Wszystko wskazuje na to, że wykonawca ulic i chodników wokół rynku w Końskowoli nie zdąży zakończyć ich w terminie, czyli do 30 września. Radni jakość ułożonych już nawierzchni oceniają jako fatalny. Cierpliwość władz gminy się skończyła
Radni gminy Końskowola podczas ostatniej sesji wiele czasu poświęcili na ocenę jakości robót drogowych i brukarskich wykonywanych w ramach pierwszego etapu rewitalizacji rynku. Chodzi głównie o powstające chodniki i miejsca postojowe z kostki granitowej. Jakość robót mimo że nie zostały jeszcze ukończone, budzi ogromne wątpliwości samorządowców.
– To wygląda fatalnie. Wypoziomowanie parkingów mieszkańcy nazywają „falami Dunaju”, a chodniki ułożone są tak nierówno, że kobiety będą niszczyć buty. To jest po prostu wstyd i porażka – ocenił Piotr Murat, wiceprzewodniczący rady gminy.

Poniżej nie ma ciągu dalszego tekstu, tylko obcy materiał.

(** * palette-swap: a shallow embedding of the colour-remapping engine

    The repository holds two implementations of [paletteSwap]:
    - [src/palette-swap.ts], which works on pixels packed into 32-bit words
      (module [Packed] below);
    - a second file that keys its tables by hex strings and converts through
      HSL (module [HexKeyed] below).

    JavaScript numbers are IEEE-754 binary64 values; they are embedded as
    Rocq's primitive [float]s, which have the same semantics.  Numbers that
    the code only ever uses as integers (typed-array elements, results of the
    bit operators) are embedded as [Z] with the wrap-around written out. *)

From Stdlib Require Import ZArith Lia Ascii String Floats HexadecimalString DecimalString.
From stdpp Require Import gmap strings list.

Local Open Scope Z_scope.

(** ** JavaScript primitives used by the sources *)

Module JS.

(** [ToInt32] and [ToUint32] on a mathematical integer. *)
Definition int32 (z : Z) : Z := (z + 2 ^ 31) mod 2 ^ 32 - 2 ^ 31.
Definition uint32 (z : Z) : Z := z mod 2 ^ 32.

(** The integer obtained by dropping the fraction of a finite number
    (0 for NaN and the infinities, as the conversions to integers do). *)
Definition trunc (x : float) : Z :=
  match Prim2SF x with
  | S754_finite s m e =>
      let mag := if 0 <=? e then Z.shiftl (Zpos m) e else Z.shiftr (Zpos m) (- e) in
      if s then - mag else mag
  | _ => 0
  end.

Definition ToInt32 (x : float) : Z := int32 (trunc x).

(** The number nearest to an integer (round to nearest, ties to even;
    infinity on overflow). Exact below 2^53. *)
Definition Z2F (z : Z) : float := SF2Prim (binary_normalize prec emax z 0 false).

(** [x << n], [x >> n], [x | y] and [x & y] on operands that are already
    integers. *)
Definition shl (x n : Z) : Z := int32 (Z.shiftl (int32 x) n).
Definition sar (x n : Z) : Z := Z.shiftr (int32 x) n.
Definition bor (x y : Z) : Z := Z.lor (int32 x) (int32 y).
Definition band (x y : Z) : Z := Z.land (int32 x) (int32 y).

(** Truthiness of a number: everything but 0, -0 and NaN. *)
Definition truthy (x : float) : bool :=
  negb (PrimFloat.is_nan x || PrimFloat.eqb x 0%float).

(** [Math.min] and [Math.max] of two numbers. *)
Definition min2 (x y : float) : float :=
  if PrimFloat.is_nan x then x else if PrimFloat.is_nan y then y
  else if PrimFloat.ltb x y then x else if PrimFloat.ltb y x then y
  else if PrimFloat.Leibniz.eqb x PrimFloat.neg_zero then x else y.
Definition max2 (x y : float) : float :=
  if PrimFloat.is_nan x then x else if PrimFloat.is_nan y then y
  else if PrimFloat.ltb y x then x else if PrimFloat.ltb x y then y
  else if PrimFloat.Leibniz.eqb x PrimFloat.neg_zero then y else x.
Definition Math_min (x y z : float) : float := min2 (min2 x y) z.
Definition Math_max (x y z : float) : float := max2 (max2 x y) z.

(** [Math.round] on a finite number: the nearest integer, ties towards
    +infinity, computed exactly as [floor (x + 1/2)]. *)
Definition Math_round (x : float) : Z :=
  match Prim2SF x with
  | S754_finite s m e =>
      if 0 <=? e then (if s then - Z.shiftl (Zpos m) e else Z.shiftl (Zpos m) e)
      else
        let v := if s then Zneg m else Zpos m in
        Z.shiftr (2 * v + Z.shiftl 1 (- e)) (1 - e)
  | _ => 0
  end.

(** [n.toString(16)] on an integer. *)
Definition toString16 (z : Z) : string :=
  let digits := HexadecimalString.NilZero.string_of_uint (N.to_hex_uint (Z.abs_N z)) in
  if z <? 0 then String "-"%char digits else digits.

(** [Math.round(x).toString(16)]. *)
Definition roundToString16 (x : float) : string :=
  if PrimFloat.is_nan x then "NaN"
  else if PrimFloat.is_infinity x
       then (if PrimFloat.ltb x 0%float then "-Infinity" else "Infinity")
       else toString16 (Math_round x).

(** [n.toString()] on an integer below 10^21 in size. *)
Definition toString10 (z : Z) : string :=
  DecimalString.NilZero.string_of_int (Z.to_int z).

(** [s.padStart(2, '0')]. *)
Definition padStart2 (s : string) : string :=
  match s with
  | EmptyString => "00"
  | String c EmptyString => String "0"%char s
  | _ => s
  end.

(** [s.slice(1)]. *)
Definition slice1 (s : string) : string :=
  match s with
  | EmptyString => EmptyString
  | String _ r => r
  end.

(** [parts.join(', ')]. *)
Fixpoint join (parts : list string) : string :=
  match parts with
  | [] => ""
  | [p] => p
  | p :: ps => p +:+ ", " +:+ join ps
  end.

Definition hexDigitValue (c : ascii) : option Z :=
  let n := Z.of_N (N_of_ascii c) in
  if (48 <=? n) && (n <=? 57) then Some (n - 48)
  else if (97 <=? n) && (n <=? 102) then Some (n - 87)
  else if (65 <=? n) && (n <=? 70) then Some (n - 55)
  else None.

(** White space that [parseInt] skips (the 8-bit part of it). *)
Definition isWhiteSpace (c : ascii) : bool :=
  let n := Z.of_N (N_of_ascii c) in
  ((9 <=? n) && (n <=? 13)) || (n =? 32) || (n =? 160).

Fixpoint trimStart (s : string) : string :=
  match s with
  | String c r => if isWhiteSpace c then trimStart r else s
  | EmptyString => s
  end.

(** The longest prefix of hex digits, read as an integer; [None] when the
    prefix is empty. *)
Fixpoint parseDigits (s : string) (acc : option Z) : option Z :=
  match s with
  | String c r =>
      match hexDigitValue c with
      | Some d => parseDigits r (Some (16 * default 0 acc + d))
      | None => acc
      end
  | EmptyString => acc
  end.

Definition strip0x (s : string) : string :=
  match s with
  | String "0"%char (String "x"%char r) => r
  | String "0"%char (String "X"%char r) => r
  | _ => s
  end.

Jeszcze ostrzej na ten temat wyraził się radny Leszek Rodzoś. – Najgorsze jest to, że tego nie da się poprawić. To trzeba wykonać od nowa. Kostka wychodzi po dotknięciu ręką. Krawężniki się ruszają. Nie ma żadnych szans, żeby to wytrzymało nawet jeden sezon – stwierdził samorządowiec. – Tę firmę powinniśmy pognać z placu budowy i nie zapłacić nawet złotówki. Przyglądałem się, jak oni to robią. Tłuką w te kostkę zwykłymi młotkami do wbijania gwoździ. Nie mają pojęcia o sztuce budowlanej – dodał.
Radni uznali ponadto, że gdyby tego rodzaju fuszerkę zobaczyli u siebie na podwórku, to firma tego typu „opuściłaby plac budowy szybciej, niż na niego weszła”.
Z oceną samorządowców zgadzają się władze gminy. Zastępca wójta Mariusz Majkutewicz przyznaje, że urzędnicy najprawdopodobniej nie pozwolą firmie Dura na kolejne przedłużenie terminu zakończenia robót. Przypominamy, że pierwotnie miała to być połowa sierpnia, ale ostatecznie skończyło się na 30 września. Do tego czasu zostało zaledwie kilka dni. Szanse na to, że wykonawca upora się w tym terminie i zrobi to w taki sposób, że jakość prac nie będzie budziła zastrzeżeń zamawiającego są już jedynie iluzoryczne.
– Szukamy niezależnego biegłego z uprawnieniami budowlanymi, który wykonałby dla nas ekspertyzę oceniającą to, czy prace na obecnym etapie wykonane zostały zgodnie ze sztuką, a stosowana technologia daje szansę na uzyskanie właściwego efektu – mówi Majkutewicz.
Jeśli taka opinia będzie krytyczna, możemy spodziewać się zakończenia współpracy ze spółką Dura i wyborem nowego wykonawcy. Co ważne, taki scenariusz, mimo, iż może oznaczać wejście z przedsiębiorstwem w spór sądowy, niekoniecznie musi wiązać się wieloletnią blokadą ulic wokół rynku dla ruchu. Władze gminy zapewniają, że nie ma takiego zagrożenia.
Zdaniem radnych, granitowe kostki można z łatwością wyjmować, a sposób ich ułożenia będzie utrudniał odśnieżanie i stwarzał zagrożenie dla bezpieczeństwa pieszych.